Ele afirma, ainda, que “a destruição do outro” sempre existiu no âmbito das religiões de matriz africana no Brasil, e que, à medida em que elas avançam e reivindicam legitimidade, há reações. Realmente, quanto mais [avançam], ainda que em um nível de organização, de defesa, de afirmação de direito incipiente, há uma contrapartida, uma resposta a isso. Agora, eu diria que, na verdade, o problema fulcral é que a intolerância religiosa no Brasil cresce absurdamente, e o que impressiona é que é envernizada por uma aura de naturalidade. Essa é que é a questão central”, pondera.
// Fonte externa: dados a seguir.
(** C9: when the updater collects the read of an entry, the cached value
    is replaced only by the value of a completed read: for the entry at
    position [i] of a cycle, a read that completes with [v] on a connected
    channel makes [v] the cached value and the [i]-th value of the cycle;
    if the channel is disconnected or the read times out (or fails), the
    cached value is what it was and the [i]-th value is [None].  The list
    of values is the argument of the cycle's callback. *)
Theorem get_complete_updates_on_success
    (pvs : list (world * SnapshotPv)) (i : nat) (w : world) (pv : SnapshotPv) :
  pvs !! i = Some (w, pv) ->
  exists vals pv' evs,
    snd (cycle false pvs) = evs ++ [EvCycleCallback vals] /\
    fst (cycle false pvs) !! i = Some (w, pv') /\
    (forall v, connected pv = true ->
               ca_get_complete_with_metadata w = Completed v ->
               _last_value pv' = v /\ vals !! i = Some v) /\
    (connected pv = false \/ ca_get_complete_with_metadata w = TimedOut
     \/ ca_get_complete_with_metadata w = CaException ->
     _last_value pv' = _last_value pv /\ vals !! i = Some PyNone) /\
    (_last_value pv' <> _last_value pv ->
     connected pv = true /\
     ca_get_complete_with_metadata w = Completed (_last_value pv')).
Proof.
  intros H.
  destruct (cycle_completes pvs) as [evs Hc].
  destruct (cycle_lookup pvs i w pv H) as [Hv Hp].
  destruct (start_entry_frame w pv) as [Hl Hconn].
  set (pv1 := fst (start_entry w pv)) in *.
  destruct (get_complete_cases w pv1 false) as [Hok Hfail].
  exists (fst (fst (complete_all (fst (start_all pvs))))),
         (snd (fst (_get_complete w pv1 false))), evs.
  rewrite Hc; simpl. split; [reflexivity |]. split; [exact Hp |].
  rewrite Hv. rewrite Hconn in Hok, Hfail.
  split; [| split].
  - intros v Hcon Hrep. rewrite (Hok v Hcon Hrep). simpl. auto.
  - intros Hno. rewrite (Hfail Hno). simpl. auto.
  - intros Hneq. destruct (connected pv) eqn:Hcon.
    + destruct (ca_get_complete_with_metadata w) as [v | |] eqn:Hrep.
      * rewrite (Hok v eq_refl eq_refl). simpl. auto.
      * exfalso. apply Hneq. rewrite Hfail by auto. exact Hl.
      * exfalso. apply Hneq. rewrite Hfail by auto. exact Hl.
    + exfalso. apply Hneq. rewrite Hfail by auto. exact Hl.
Qed.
Como estratégia de enfrentamento ao racismo religioso, muitas lideranças religiosas acabam adotando nomes como “casa espírita” para, de certa forma, disfarçar a natureza dos rituais que ali são realizados, pois quem procura na internet, por exemplo, pode achar que se trata de uma casa ligada ao espiritismo kardecista. Nem mesmo isso funciona, em alguns casos, para que os terreiros se protejam dos ataques.
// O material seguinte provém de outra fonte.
(** * Cholesky factorisation and rank-one update/downdate (cholesky.py)

    A shallow embedding of [python/scripts/cholesky.py] and the properties
    its specification states about it.

    Number model.  The arrays hold IEEE binary64 values.  The properties are
    stated "in exact arithmetic", so a finite value is a real number and the
    arithmetic on finite values is the arithmetic of [R]: rounding and
    overflow are idealised away and zero carries no sign.  What numpy
    produces without raising (only a RuntimeWarning) is kept: [inf], [-inf]
    and [nan], division by zero, the square root of a negative number, and
    comparisons with [nan] being false.  Integers are unbounded.

    Machine numbers.  Module [Binary64] has the code once more on the
    numbers numpy computes with, binary64 values that round and overflow
    and 64-bit integers that wrap around; it decides what holds of the
    code as it runs where that differs from exact arithmetic.

    Array model.  A numpy array of floats is a total function of its
    indices; the dimension [N = A.shape[0]] is passed next to it, and every
    slice assignment is a functional update guarded by the slice's bounds.
    Arrays of integers, whose assignments would truncate, are not
    modelled. *)

From Stdlib Require Import Reals Lra Lia List Bool Arith ZArith.
From Stdlib Require Import FunctionalExtensionality.
From Stdlib Require Floats.
Import ListNotations.
Local Open Scope R_scope.

(* ================================================================== *)
(** * Part I. Definitions *)
(* ================================================================== *)

(** ** Scalars *)

Inductive fval : Type :=
| Fin (r : R)
| PInf
| NInf
| NaN.

Definition is_finite (x : fval) : bool :=
  match x with Fin _ => true | _ => false end.

(** The real number held by a finite value (0 for the others; only ever
    used under [is_finite]). *)
Definition val (x : fval) : R :=
  match x with Fin r => r | _ => 0 end.

Definition fneg (x : fval) : fval :=
  match x with
  | Fin r => Fin (- r)
  | PInf => NInf
  | NInf => PInf
  | NaN => NaN
  end.

Definition fadd (x y : fval) : fval :=
  match x, y with
  | Fin a, Fin b => Fin (a + b)
  | NaN, _ | _, NaN => NaN
  | PInf, NInf | NInf, PInf => NaN
  | PInf, _ | _, PInf => PInf
  | NInf, _ | _, NInf => NInf
  end.

Definition fsub (x y : fval) : fval := fadd x (fneg y).

(** [a * i] for a finite [a] and an infinity [i]. *)
Definition scale_inf (a : R) (i : fval) : fval :=
  if Rlt_dec 0 a then i
  else if Rlt_dec a 0 then fneg i
  else NaN.

Definition fmul (x y : fval) : fval :=
  match x, y with
  | Fin a, Fin b => Fin (a * b)
  | NaN, _ | _, NaN => NaN
  | Fin a, i | i, Fin a => scale_inf a i
  | PInf, PInf | NInf, NInf => PInf
  | PInf, NInf | NInf, PInf => NInf
  end.

Definition fdiv (x y : fval) : fval :=
  match x, y with
  | Fin a, Fin b =>
      if Req_dec_T b 0 then scale_inf a PInf else Fin (a / b)
  | NaN, _ | _, NaN => NaN
  | Fin _, _ => Fin 0
  | i, Fin b => if Req_dec_T b 0 then i else scale_inf b i
  | _, _ => NaN
  end.

(** [np.sqrt]: [nan] on a negative argument, no exception. *)
Definition fsqrt (x : fval) : fval :=
  match x with
  | Fin a => if Rlt_dec a 0 then NaN else Fin (sqrt a)
  | PInf => PInf
  | NInf => NaN
  | NaN => NaN
  end.

(** [x >= y]. *)
Definition fge (x y : fval) : bool :=
  match x, y with
  | Fin a, Fin b => if Rle_dec b a then true else false
  | NaN, _ | _, NaN => false
  | PInf, _ => true
  | _, NInf => true
  | _, _ => false
  end.

(** [0 < x]: false on [nan]. *)
Definition fpositive (x : fval) : bool :=
  match x with
  | Fin a => if Rlt_dec 0 a then true else false
  | PInf => true
  | _ => false
  end.

(** Truth value of a number, as [np.argwhere] tests it. *)
Definition fnonzero (x : fval) : bool :=
  match x with
  | Fin a => if Req_dec_T a 0 then false else true
  | _ => true
  end.

(** ** Arrays *)

Definition fvec := nat -> fval.
Definition fmat := nat -> nat -> fval.
Definition rvec := nat -> R.
Definition rmat := nat -> nat -> R.

(** A real array seen as an array of finite floating-point values. *)
Definition inj_vec (v : rvec) : fvec := fun i => Fin (v i).
Definition inj_mat (M : rmat) : fmat := fun i j => Fin (M i j).

(** [np.zeros]. *)
Definition zeros_vec : fvec := fun _ => Fin 0.
Definition zeros_mat : fmat := fun _ _ => Fin 0.

(** [M.T]. *)
Definition transpose (M : fmat) : fmat := fun i j => M j i.

(** [x[:n] @ y[:n]]: the dot product of the first [n] entries. *)
Fixpoint fdot (n : nat) (x y : fvec) : fval :=
  match n with
  | O => Fin 0
  | S n' => fadd (fdot n' x y) (fmul (x n') (y n'))
  end.

(** The sum of the first [n] terms of a real sequence. *)
Fixpoint sumR (n : nat) (f : nat -> R) : R :=
  match n with
  | O => 0
  | S n' => sumR n' f + f n'
  end.

(** Entry [(i, k)] of [M @ M.T] for an [N]-column real matrix. *)
Definition mulT (N : nat) (M : rmat) (i k : nat) : R :=
  sumR N (fun t => M i t * M k t).

Definition rval (M : fmat) : rmat := fun i j => val (M i j).
Definition rvalv (v : fvec) : rvec := fun i => val (v i).

Definition finite_mat (N : nat) (M : fmat) : Prop :=
  forall i j, (i < N)%nat -> (j < N)%nat -> is_finite (M i j) = true.

Definition finite_vec (N : nat) (v : fvec) : Prop :=
  forall i, (i < N)%nat -> is_finite (v i) = true.

Definition lower_triangular (N : nat) (M : rmat) : Prop :=
  forall i j, (i < j)%nat -> (j < N)%nat -> M i j = 0.

Definition positive_diagonal (N : nat) (M : rmat) : Prop :=
  forall j, (j < N)%nat -> 0 < M j j.

Definition symmetric (N : nat) (A : rmat) : Prop :=
  forall i j, (i < N)%nat -> (j < N)%nat -> A i j = A j i.

(** [x^T A x] for the leading [N] entries. *)
Definition quad_form (N : nat) (A : rmat) (x : rvec) : R :=
  sumR N (fun i => sumR N (fun j => x i * A i j * x j)).

Definition SPD (N : nat) (A : rmat) : Prop :=
  symmetric N A /\
  forall x : rvec, (exists i, (i < N)%nat /\ x i <> 0) -> 0 < quad_form N A x.

(** ** Control *)

(** The exceptions the module can raise, by the place that raises them. *)
Inductive error : Type :=
| NotPositiveDefinite   (* ValueError("L is not positive definite.") *)
| InvalidPartition      (* AssertionError of chol_super *)
| NonFiniteInput        (* scipy: "array must not contain infs or NaNs" *)
| SingularMatrix        (* scipy LinAlgError of la.solve *)
| NotPositiveDefiniteBlock (* scipy LinAlgError of la.cholesky *)
| BroadcastError.       (* numpy: operands could not be broadcast *)

Inductive result (A : Type) : Type :=
| Ok (a : A)
| Raise (e : error).
Arguments Ok {A} a.
Arguments Raise {A} e.

Definition bind {A B : Type} (r : result A) (f : A -> result B) : result B :=
  match r with
  | Ok a => f a
  | Raise e => Raise e
  end.

(** [for k in range(n): s = body k s]. *)
Fixpoint for_range {S : Type} (n : nat) (body : nat -> S -> S) (s : S) : S :=
  match n with
  | O => s
  | S n' => body n' (for_range n' body s)
  end.

(** The same loop with a body that may raise: the state reached, and the
    exception that stopped the loop if one did. *)
Fixpoint for_range_e {S : Type} (n : nat) (body : nat -> S -> result S)
    (s : S) : S * option error :=
  match n with
  | O => (s, None)
  | S n' =>
      match for_range_e n' body s with
      | (s', None) =>
          match body n' s' with
          | Ok s'' => (s'', None)
          | Raise e => (s', Some e)
          end
      | stopped => stopped
      end
  end.

Definition completed {S : Type} (r : S * option error) : result S :=
  match r with
  | (s, None) => Ok s
  | (_, Some e) => Raise e
  end.

(** ** Rank-one update: [chol_update]

    The loop state is [(L, w, β)]: the working copies of [L] and [w] and the
    running scale. *)

Definition update_state : Type := fmat * fvec * fval.

Definition update_body (N j : nat) (st : update_state) : update_state :=
  let '(L, w, β) := st in
  let α := fdiv (w j) (L j j) in
  let β2 := fsqrt (fadd (fmul β β) (fmul α α)) in
  let γ := fdiv α (fmul β2 β) in
  let δ := fdiv β β2 in
  (* L[j, j] = δ * L[j, j] + γ * w[j] *)
  let L1 : fmat := fun i t =>
    if (i =? j)%nat && (t =? j)%nat
    then fadd (fmul δ (L j j)) (fmul γ (w j)) else L i t in
  (* w[j] = α *)
  let wj : fvec := fun i => if (i =? j)%nat then α else w i in
  (* if j == N-1: break  (j = N-1 is the last index of range(N)) *)
  if (j =? N - 1)%nat then (L1, wj, β2) else
  (* w1 = w[j+1:].copy() *)
  let w1 : fvec := wj in
  (* w[j+1:] -= α * L[j+1:, j] *)
  let w2 : fvec := fun i =>
    if (j <? i)%nat && (i <? N)%nat
    then fsub (wj i) (fmul α (L1 i j)) else wj i in
  (* L[j+1:, j] = δ * L[j+1:, j] + γ * w1 *)
  let L2 : fmat := fun i t =>
    if (j <? i)%nat && (i <? N)%nat && (t =? j)%nat
    then fadd (fmul δ (L1 i j)) (fmul γ (w1 i)) else L1 i t in
  (L2, w2, β2).

Definition update_loop (N n : nat) (L : fmat) (w : fvec) : update_state :=
  for_range n (update_body N) (L, w, Fin 1).

Definition chol_update (N : nat) (L : fmat) (w : fvec) : fmat * fvec :=
  let '(L', w', _) := update_loop N N L w in (L', w').

(** ** Rank-one downdate: [chol_downdate] *)

Definition downdate_body (N j : nat) (st : update_state)
    : result update_state :=
  let '(L, w, β) := st in
  let α := fdiv (w j) (L j j) in
  if fge (fmul α α) (fmul β β) then Raise NotPositiveDefinite else
  let β2 := fsqrt (fsub (fmul β β) (fmul α α)) in
  let γ := fdiv α (fmul β2 β) in
  let δ := fdiv β2 β in
  (* L[j, j] = δ * L[j, j] *)
  let L1 : fmat := fun i t =>
    if (i =? j)%nat && (t =? j)%nat then fmul δ (L j j) else L i t in
  (* w[j] = α *)
  let wj : fvec := fun i => if (i =? j)%nat then α else w i in
  if (j =? N - 1)%nat then Ok (L1, wj, β2) else
  (* w[j+1:] -= α * L[j+1:, j] *)
  let w2 : fvec := fun i =>
    if (j <? i)%nat && (i <? N)%nat
    then fsub (wj i) (fmul α (L1 i j)) else wj i in
  (* L[j+1:, j] = δ * L[j+1:, j] - γ * w[j+1:] *)
  let L2 : fmat := fun i t =>
    if (j <? i)%nat && (i <? N)%nat && (t =? j)%nat
    then fsub (fmul δ (L1 i j)) (fmul γ (w2 i)) else L1 i t in
  Ok (L2, w2, β2).

(** The first [n] columns of the downdate. *)
Definition downdate_loop (N n : nat) (L : fmat) (w : fvec)
    : update_state * option error :=
  for_range_e n (downdate_body N) (L, w, Fin 1).

Definition chol_downdate (N : nat) (L : fmat) (w : fvec)
    : result (fmat * fvec) :=
  bind (completed (downdate_loop N N L w))
       (fun st => let '(L', w', _) := st in Ok (L', w')).

(** The test [α**2 >= β**2] of column [j] in state [st]. *)
Definition downdate_check (j : nat) (st : update_state) : bool :=
  let '(L, w, β) := st in
  let α := fdiv (w j) (L j j) in
  fge (fmul α α) (fmul β β).

(** *** The call, with the caller's arrays in a store

    [L = np.ascontiguousarray(L).copy()] and the same for [w] rebind the
    parameters to fresh arrays; the loop writes to those.  The store maps a
    reference (an index) to an array; a call returns the new store and
    either the references of the two returned arrays or the exception. *)

Record store : Type := {
  matrices : list fmat;
  vectors : list fvec
}.

Definition alloc_copies (h : store) (L : fmat) (w : fvec) : store :=
  {| matrices := matrices h ++ [L]; vectors := vectors h ++ [w] |}.

Definition write_copies (h : store) (L : fmat) (w : fvec) : store :=
  {| matrices := removelast (matrices h) ++ [L];
     vectors := removelast (vectors h) ++ [w] |}.

Definition chol_downdate_call (N : nat) (h : store) (pL pw : nat)
    : option (store * result (nat * nat)) :=
  match nth_error (matrices h) pL, nth_error (vectors h) pw with
  | Some L, Some w =>
      let h1 := alloc_copies h L w in
      let '((L', w', _), stopped) := downdate_loop N N L w in
      let h2 := write_copies h1 L' w' in
      match stopped with
      | None => Some (h2, Ok (length (matrices h), length (vectors h)))
      | Some e => Some (h2, Raise e)
      end
  | _, _ => None   (* dangling reference: not a call Python can make *)
  end.

(** ** Unified entry point: [chol_updown] *)

Definition updown_body (N : nat) (update : bool) (k : nat)
    (st : update_state) : update_state :=
  let '(L, w, β) := st in
  let σ := if update then Fin 1 else Fin (-1) in
  let α := fdiv (w k) (L k k) in
  let β2 := fsqrt (fadd (fmul β β) (fmul σ (fmul α α))) in
  let γ := fdiv (fmul σ α) (fmul β2 β) in
  let '(L2, w2) :=
    if update then
      let δ := fdiv β β2 in
      let L1 : fmat := fun i t =>
        if (i =? k)%nat && (t =? k)%nat
        then fadd (fmul δ (L k k)) (fmul γ (w k)) else L i t in
      let w1 : fvec := w in
      let w2 : fvec := fun i =>
        if (k <? i)%nat && (i <? N)%nat
        then fsub (w i) (fmul α (L1 i k)) else w i in
      let L2 : fmat := fun i t =>
        if (k <? i)%nat && (i <? N)%nat && (t =? k)%nat
        then fadd (fmul δ (L1 i k)) (fmul γ (w1 i)) else L1 i t in
      (L2, w2)
    else
      let δ := fdiv β2 β in
      let L1 : fmat := fun i t =>
        if (i =? k)%nat && (t =? k)%nat then fmul δ (L k k) else L i t in
      let w2 : fvec := fun i =>
        if (k <? i)%nat && (i <? N)%nat
        then fsub (w i) (fmul α (L1 i k)) else w i in
      let L2 : fmat := fun i t =>
        if (k <? i)%nat && (i <? N)%nat && (t =? k)%nat
        then fadd (fmul δ (L1 i k)) (fmul γ (w2 i)) else L1 i t in
      (L2, w2) in
  (* w[k] = α; β = β2 *)
  (L2, (fun i => if (i =? k)%nat then α else w2 i), β2).

Definition chol_updown (N : nat) (L : fmat) (w : fvec) (update : bool)
    : fmat * fvec :=
  let σ := if update then Fin 1 else Fin (-1) in
  if (N =? 1)%nat then
    (* L = np.sqrt(L*L.T + σ * w*w.T); return L, w *)
    ((fun i t => fsqrt (fadd (fmul (L i t) (transpose L i t))
                             (fmul (fmul σ (w t)) (w t)))),
     w)
  else
    let '(L', w', _) := for_range N (updown_body N update) (L, w, Fin 1) in
    (L', w').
Há diversos modos de perseguição, que podem partir das organizações e o Estado, fazendo com que o racismo institucionalizado também ganhe forma. “A intolerância religiosa não distingue nem por cor, nem por segmento religioso, é todo mundo macumbeiro. Vejo terreiros localizados em área rural, com vizinhos a uma distância significativa, de 100, 200, 300 metros, havia até com 400 metros de distância da chácara e o cara vai reclamar”, diz Hédio.
“Primeiro, a instrumentalização do Estado, e aí isso se aplica a conselho tutelar. A gente teve casos de grande repercussão, de pais que perdem a guarda de filhos porque são da umbanda e do candomblé. Você tem vizinho que aciona a polícia, a prefeitura, agente fiscal e se vale, pretende valer da legislação. E aí eu sempre digo, as religiões afro-brasileiras têm que levar em consideração esse aspecto, que a lei é aplicada com muito mais rigor, e aí você tem que considerar que o país é racista”, declara.
Hédio acrescenta que “há um aparelhamento da máquina pública preocupante, porque corrói a democracia, e há, certamente, uma aplicação seletiva dessa legislação. Essa legislação tende a ser, não por coincidência, mais rigorosa com os templos de religião afro-brasileira, isso é verdade”, completa.
Para o presidente do Idafro, “a demonização é exclusivamente direcionada às religiões afro-brasileiras”. “E o problema é que a violência simbólica, a violência verbal, da palavra, ela incentiva a violência física”, argumenta.
A Agência Brasil pediu posicionamento da Secretaria da Segurança Pública sobre qual a postura que os policiais devem assumir ao atender um chamado de intolerância religiosa, mas não teve retorno até o fechamento desta matéria.